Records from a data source
━━━━━━━━

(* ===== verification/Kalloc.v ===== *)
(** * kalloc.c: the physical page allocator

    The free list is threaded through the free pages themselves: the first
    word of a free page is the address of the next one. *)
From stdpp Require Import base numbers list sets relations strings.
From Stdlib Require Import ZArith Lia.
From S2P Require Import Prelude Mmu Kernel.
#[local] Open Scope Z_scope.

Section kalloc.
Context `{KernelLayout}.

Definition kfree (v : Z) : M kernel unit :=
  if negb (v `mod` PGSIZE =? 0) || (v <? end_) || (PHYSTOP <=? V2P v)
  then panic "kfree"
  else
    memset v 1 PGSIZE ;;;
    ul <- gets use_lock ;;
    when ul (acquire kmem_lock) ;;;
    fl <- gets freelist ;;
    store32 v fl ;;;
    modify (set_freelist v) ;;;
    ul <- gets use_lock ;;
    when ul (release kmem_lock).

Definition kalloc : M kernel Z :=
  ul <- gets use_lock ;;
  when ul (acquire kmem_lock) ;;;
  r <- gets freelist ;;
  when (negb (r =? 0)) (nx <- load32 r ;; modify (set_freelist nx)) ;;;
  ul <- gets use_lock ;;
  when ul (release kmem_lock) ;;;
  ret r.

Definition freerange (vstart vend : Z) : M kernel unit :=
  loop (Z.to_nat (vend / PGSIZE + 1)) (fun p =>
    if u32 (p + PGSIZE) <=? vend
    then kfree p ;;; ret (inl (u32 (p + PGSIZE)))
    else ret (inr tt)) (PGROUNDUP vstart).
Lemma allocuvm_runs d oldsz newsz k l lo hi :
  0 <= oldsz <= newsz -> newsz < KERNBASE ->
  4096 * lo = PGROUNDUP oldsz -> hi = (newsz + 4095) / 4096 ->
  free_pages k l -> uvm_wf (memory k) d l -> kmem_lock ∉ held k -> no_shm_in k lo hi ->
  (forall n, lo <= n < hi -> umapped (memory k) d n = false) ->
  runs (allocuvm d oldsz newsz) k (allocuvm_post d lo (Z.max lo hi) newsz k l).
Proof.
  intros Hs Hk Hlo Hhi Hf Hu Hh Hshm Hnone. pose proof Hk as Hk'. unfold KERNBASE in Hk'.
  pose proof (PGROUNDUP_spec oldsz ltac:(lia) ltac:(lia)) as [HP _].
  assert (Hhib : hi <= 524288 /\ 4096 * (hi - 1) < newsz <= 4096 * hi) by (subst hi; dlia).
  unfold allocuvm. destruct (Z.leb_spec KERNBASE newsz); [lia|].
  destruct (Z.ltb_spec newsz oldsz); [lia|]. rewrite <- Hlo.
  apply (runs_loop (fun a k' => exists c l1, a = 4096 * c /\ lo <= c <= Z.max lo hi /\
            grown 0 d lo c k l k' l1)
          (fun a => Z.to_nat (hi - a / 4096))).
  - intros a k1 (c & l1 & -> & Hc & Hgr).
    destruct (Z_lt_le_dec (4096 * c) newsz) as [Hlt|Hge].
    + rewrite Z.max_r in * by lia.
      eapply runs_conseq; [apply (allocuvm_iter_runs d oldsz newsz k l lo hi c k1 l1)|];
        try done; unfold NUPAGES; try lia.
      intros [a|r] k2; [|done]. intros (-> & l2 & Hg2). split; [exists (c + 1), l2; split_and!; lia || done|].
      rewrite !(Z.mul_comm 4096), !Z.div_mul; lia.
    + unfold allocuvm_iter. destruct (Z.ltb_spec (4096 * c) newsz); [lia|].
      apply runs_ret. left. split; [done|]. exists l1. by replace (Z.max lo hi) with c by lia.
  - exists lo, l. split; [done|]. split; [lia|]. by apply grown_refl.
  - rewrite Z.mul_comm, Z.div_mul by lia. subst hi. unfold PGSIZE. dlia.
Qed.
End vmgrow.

━━━━━━━━

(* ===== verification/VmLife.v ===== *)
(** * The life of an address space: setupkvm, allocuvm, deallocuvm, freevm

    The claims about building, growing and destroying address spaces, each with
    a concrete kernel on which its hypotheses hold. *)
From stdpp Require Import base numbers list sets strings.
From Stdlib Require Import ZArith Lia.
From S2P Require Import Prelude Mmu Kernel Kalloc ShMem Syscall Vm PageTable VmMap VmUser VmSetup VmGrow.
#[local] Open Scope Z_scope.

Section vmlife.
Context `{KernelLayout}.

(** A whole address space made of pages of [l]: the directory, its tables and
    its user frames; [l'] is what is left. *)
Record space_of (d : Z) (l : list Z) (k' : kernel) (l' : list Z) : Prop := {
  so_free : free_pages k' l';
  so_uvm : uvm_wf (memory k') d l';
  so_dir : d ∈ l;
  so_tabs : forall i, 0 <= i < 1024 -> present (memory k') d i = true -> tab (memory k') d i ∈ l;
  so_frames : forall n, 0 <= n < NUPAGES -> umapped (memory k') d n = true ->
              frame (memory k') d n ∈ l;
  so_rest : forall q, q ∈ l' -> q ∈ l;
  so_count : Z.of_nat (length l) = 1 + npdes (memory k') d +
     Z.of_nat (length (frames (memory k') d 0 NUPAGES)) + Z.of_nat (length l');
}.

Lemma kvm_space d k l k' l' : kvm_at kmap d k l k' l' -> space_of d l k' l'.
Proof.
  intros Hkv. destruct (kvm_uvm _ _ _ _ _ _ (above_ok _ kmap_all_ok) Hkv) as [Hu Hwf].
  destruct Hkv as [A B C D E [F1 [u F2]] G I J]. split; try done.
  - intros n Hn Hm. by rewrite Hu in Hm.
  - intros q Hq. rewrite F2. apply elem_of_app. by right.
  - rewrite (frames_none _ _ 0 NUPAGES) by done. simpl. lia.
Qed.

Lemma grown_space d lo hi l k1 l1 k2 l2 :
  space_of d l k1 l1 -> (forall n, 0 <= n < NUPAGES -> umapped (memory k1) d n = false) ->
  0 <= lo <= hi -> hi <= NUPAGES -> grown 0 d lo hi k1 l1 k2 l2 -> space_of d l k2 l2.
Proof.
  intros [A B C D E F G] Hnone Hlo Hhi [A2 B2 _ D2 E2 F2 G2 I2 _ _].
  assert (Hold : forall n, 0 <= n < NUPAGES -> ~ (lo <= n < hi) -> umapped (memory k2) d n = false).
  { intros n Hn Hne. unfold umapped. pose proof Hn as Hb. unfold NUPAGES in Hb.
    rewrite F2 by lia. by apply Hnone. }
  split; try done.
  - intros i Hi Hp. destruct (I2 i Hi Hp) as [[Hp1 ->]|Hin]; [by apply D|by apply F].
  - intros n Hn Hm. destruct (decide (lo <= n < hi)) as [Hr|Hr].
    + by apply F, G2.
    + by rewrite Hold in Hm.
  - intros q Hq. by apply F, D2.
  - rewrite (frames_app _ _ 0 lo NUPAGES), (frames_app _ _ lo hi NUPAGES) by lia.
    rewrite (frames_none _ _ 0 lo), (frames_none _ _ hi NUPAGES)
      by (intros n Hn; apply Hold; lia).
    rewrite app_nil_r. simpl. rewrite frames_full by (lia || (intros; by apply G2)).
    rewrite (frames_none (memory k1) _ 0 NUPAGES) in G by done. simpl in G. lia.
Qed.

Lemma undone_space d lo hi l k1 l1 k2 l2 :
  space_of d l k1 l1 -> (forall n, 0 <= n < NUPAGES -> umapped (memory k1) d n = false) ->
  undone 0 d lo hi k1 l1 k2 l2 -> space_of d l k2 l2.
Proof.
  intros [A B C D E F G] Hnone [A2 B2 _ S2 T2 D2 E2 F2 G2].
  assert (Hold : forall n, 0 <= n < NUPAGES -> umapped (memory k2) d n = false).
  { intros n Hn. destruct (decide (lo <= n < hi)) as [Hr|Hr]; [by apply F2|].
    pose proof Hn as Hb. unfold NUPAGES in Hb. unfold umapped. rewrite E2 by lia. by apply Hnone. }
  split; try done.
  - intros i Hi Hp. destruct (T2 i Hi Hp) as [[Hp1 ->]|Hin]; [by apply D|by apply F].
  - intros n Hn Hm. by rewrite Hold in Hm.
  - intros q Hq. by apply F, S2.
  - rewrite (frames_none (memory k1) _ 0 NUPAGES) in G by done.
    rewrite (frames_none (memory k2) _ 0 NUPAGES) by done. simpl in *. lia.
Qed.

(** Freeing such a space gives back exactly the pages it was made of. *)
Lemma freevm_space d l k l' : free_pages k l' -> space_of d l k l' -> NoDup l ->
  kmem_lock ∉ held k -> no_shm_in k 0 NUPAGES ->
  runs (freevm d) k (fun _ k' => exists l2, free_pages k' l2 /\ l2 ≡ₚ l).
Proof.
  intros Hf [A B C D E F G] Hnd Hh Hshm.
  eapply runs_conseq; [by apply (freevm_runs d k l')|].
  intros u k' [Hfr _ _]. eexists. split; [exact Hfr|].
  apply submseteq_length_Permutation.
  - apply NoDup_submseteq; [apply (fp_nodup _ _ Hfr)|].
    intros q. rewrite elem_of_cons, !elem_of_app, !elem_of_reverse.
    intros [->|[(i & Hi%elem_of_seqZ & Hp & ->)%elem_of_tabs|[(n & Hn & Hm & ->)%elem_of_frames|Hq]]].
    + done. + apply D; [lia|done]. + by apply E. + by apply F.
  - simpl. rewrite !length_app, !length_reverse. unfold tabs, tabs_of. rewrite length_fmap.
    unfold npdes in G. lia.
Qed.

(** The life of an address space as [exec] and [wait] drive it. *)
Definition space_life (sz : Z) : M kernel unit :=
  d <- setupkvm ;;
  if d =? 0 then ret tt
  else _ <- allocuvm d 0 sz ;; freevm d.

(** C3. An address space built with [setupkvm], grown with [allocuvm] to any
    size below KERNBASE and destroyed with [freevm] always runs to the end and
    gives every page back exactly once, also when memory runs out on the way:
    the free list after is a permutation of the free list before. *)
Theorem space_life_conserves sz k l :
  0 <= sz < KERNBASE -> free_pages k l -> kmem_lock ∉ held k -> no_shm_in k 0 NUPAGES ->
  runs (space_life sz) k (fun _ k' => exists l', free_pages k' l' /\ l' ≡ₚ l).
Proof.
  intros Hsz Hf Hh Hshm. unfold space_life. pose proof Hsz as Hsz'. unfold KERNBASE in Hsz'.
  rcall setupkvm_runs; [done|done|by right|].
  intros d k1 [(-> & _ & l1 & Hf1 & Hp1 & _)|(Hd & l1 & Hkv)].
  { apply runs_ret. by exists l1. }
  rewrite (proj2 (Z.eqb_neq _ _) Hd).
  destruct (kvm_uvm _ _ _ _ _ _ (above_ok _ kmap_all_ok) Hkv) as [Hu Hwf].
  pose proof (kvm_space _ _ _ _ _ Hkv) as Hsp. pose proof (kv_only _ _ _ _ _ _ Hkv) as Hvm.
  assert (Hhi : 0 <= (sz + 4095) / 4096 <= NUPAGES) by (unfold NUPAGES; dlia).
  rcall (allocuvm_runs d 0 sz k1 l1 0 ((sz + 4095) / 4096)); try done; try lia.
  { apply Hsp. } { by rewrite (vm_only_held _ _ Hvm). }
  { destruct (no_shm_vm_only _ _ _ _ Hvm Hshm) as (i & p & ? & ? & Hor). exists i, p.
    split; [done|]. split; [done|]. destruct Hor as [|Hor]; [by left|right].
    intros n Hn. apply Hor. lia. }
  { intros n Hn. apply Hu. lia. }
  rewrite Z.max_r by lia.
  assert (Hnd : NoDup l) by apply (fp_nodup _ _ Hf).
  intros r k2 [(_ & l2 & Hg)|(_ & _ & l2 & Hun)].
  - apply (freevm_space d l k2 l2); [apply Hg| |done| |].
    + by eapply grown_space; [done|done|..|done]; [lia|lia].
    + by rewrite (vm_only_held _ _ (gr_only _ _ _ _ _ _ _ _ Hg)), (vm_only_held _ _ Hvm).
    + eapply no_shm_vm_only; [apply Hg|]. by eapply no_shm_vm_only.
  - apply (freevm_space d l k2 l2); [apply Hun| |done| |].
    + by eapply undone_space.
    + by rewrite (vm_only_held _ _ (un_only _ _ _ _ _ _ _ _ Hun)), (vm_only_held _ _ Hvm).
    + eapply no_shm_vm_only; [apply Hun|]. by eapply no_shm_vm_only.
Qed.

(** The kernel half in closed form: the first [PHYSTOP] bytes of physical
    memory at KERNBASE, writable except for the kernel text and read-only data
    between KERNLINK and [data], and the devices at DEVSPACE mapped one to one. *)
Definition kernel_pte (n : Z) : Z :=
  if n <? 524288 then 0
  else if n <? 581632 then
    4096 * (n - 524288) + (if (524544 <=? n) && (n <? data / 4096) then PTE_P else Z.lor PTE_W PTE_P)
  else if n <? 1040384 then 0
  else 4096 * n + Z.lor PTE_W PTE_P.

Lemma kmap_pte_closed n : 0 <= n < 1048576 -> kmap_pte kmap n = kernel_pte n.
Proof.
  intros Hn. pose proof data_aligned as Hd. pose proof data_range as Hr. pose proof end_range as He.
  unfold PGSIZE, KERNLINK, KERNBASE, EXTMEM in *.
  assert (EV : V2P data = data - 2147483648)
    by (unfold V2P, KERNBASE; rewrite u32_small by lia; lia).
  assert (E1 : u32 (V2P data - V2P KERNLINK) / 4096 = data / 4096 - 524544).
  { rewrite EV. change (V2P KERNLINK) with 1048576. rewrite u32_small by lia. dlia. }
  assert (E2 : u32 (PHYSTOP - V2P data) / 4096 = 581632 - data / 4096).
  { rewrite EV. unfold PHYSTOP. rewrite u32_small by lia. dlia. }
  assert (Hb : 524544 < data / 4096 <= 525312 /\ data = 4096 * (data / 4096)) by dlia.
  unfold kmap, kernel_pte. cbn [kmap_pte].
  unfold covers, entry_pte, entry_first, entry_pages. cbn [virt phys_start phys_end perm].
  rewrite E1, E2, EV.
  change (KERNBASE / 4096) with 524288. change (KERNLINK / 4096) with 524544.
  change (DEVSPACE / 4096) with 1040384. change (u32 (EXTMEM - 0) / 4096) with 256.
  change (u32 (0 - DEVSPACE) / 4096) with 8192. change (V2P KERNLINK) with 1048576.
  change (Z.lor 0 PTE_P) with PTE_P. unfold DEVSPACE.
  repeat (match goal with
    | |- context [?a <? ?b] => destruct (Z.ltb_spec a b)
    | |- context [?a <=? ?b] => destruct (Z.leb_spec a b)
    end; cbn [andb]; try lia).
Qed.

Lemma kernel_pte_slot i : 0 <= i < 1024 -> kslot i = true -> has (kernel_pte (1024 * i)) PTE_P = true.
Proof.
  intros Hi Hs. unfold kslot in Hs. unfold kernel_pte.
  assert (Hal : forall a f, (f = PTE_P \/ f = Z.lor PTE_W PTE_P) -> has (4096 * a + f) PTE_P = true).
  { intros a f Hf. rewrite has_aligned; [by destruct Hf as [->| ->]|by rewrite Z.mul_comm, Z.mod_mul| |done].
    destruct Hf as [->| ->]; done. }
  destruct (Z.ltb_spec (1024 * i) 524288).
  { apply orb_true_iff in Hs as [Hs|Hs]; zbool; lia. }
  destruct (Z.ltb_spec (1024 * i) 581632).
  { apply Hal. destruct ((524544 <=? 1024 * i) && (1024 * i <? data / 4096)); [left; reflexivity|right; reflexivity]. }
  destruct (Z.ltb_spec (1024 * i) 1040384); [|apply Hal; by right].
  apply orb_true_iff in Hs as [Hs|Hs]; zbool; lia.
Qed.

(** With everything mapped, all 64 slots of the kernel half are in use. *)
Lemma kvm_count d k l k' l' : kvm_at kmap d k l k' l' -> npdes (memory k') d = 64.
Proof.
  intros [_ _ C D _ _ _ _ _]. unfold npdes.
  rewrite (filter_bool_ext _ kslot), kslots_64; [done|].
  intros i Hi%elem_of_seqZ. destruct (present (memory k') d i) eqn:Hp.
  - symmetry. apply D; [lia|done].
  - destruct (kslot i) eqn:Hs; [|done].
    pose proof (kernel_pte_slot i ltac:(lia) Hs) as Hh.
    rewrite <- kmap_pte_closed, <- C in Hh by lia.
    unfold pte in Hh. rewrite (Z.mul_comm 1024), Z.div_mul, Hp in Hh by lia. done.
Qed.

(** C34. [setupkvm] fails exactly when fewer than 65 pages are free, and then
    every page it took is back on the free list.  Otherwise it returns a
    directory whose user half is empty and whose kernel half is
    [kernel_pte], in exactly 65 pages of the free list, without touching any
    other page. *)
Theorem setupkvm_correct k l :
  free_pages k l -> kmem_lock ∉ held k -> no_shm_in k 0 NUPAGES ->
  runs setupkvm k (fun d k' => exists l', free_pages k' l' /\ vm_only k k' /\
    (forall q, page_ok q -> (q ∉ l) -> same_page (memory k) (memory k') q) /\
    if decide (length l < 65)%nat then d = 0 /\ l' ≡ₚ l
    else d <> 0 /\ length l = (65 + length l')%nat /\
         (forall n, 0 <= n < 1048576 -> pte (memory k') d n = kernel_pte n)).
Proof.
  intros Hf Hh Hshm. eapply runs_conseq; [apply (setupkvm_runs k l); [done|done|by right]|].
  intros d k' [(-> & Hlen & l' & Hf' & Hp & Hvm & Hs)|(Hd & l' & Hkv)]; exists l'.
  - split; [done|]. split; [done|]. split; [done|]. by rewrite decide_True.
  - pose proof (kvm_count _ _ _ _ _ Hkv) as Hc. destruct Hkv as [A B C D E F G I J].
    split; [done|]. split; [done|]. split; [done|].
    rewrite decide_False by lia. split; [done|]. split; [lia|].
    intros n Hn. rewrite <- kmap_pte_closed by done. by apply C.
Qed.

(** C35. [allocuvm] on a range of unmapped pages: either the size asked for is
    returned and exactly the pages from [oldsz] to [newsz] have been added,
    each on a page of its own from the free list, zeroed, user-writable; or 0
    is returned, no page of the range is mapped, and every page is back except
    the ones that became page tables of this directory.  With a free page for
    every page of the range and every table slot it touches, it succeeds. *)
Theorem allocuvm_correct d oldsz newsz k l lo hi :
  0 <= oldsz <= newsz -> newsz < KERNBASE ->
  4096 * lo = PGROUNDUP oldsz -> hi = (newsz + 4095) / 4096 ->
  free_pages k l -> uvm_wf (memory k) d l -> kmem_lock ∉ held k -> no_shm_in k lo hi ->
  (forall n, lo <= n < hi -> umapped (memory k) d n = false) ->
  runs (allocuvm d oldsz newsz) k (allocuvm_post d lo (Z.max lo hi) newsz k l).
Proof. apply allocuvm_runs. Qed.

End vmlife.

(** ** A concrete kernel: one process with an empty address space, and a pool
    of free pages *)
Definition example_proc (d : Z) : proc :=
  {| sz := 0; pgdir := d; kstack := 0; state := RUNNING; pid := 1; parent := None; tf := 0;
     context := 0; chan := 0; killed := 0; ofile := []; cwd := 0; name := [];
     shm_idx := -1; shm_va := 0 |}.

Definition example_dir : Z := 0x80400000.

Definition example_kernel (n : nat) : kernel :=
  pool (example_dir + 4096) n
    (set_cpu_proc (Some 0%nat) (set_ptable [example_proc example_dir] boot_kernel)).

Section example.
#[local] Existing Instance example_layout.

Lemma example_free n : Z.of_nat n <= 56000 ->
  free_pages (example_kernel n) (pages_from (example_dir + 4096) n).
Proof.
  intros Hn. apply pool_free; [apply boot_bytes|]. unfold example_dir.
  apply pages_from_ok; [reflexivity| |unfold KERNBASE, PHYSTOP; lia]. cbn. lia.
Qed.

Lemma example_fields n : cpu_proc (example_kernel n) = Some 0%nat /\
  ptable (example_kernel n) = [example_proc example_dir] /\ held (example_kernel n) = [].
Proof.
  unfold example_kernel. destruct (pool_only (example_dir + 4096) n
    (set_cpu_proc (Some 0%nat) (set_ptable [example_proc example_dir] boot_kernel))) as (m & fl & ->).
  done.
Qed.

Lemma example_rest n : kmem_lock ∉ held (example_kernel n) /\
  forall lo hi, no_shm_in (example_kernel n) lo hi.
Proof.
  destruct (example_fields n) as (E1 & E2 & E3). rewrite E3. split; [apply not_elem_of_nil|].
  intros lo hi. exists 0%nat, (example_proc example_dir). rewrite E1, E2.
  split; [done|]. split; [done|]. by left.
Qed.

━━━━━━━━

GOAL OF THE EXERCISE »
Please, from the entries above, set down exactly the lines from the one containing "(* ===== verification/Kalloc.v ===== *)" through the one containing "From stdpp Require Import base numbers list sets relations", and only those.

ANSWER SPACE »
(* ===== verification/Kalloc.v ===== *)
(** * kalloc.c: the physical page allocator

    The free list is threaded through the free pages themselves: the first
    word of a free page is the address of the next one. *)
From stdpp Require Import base numbers list sets relations strings.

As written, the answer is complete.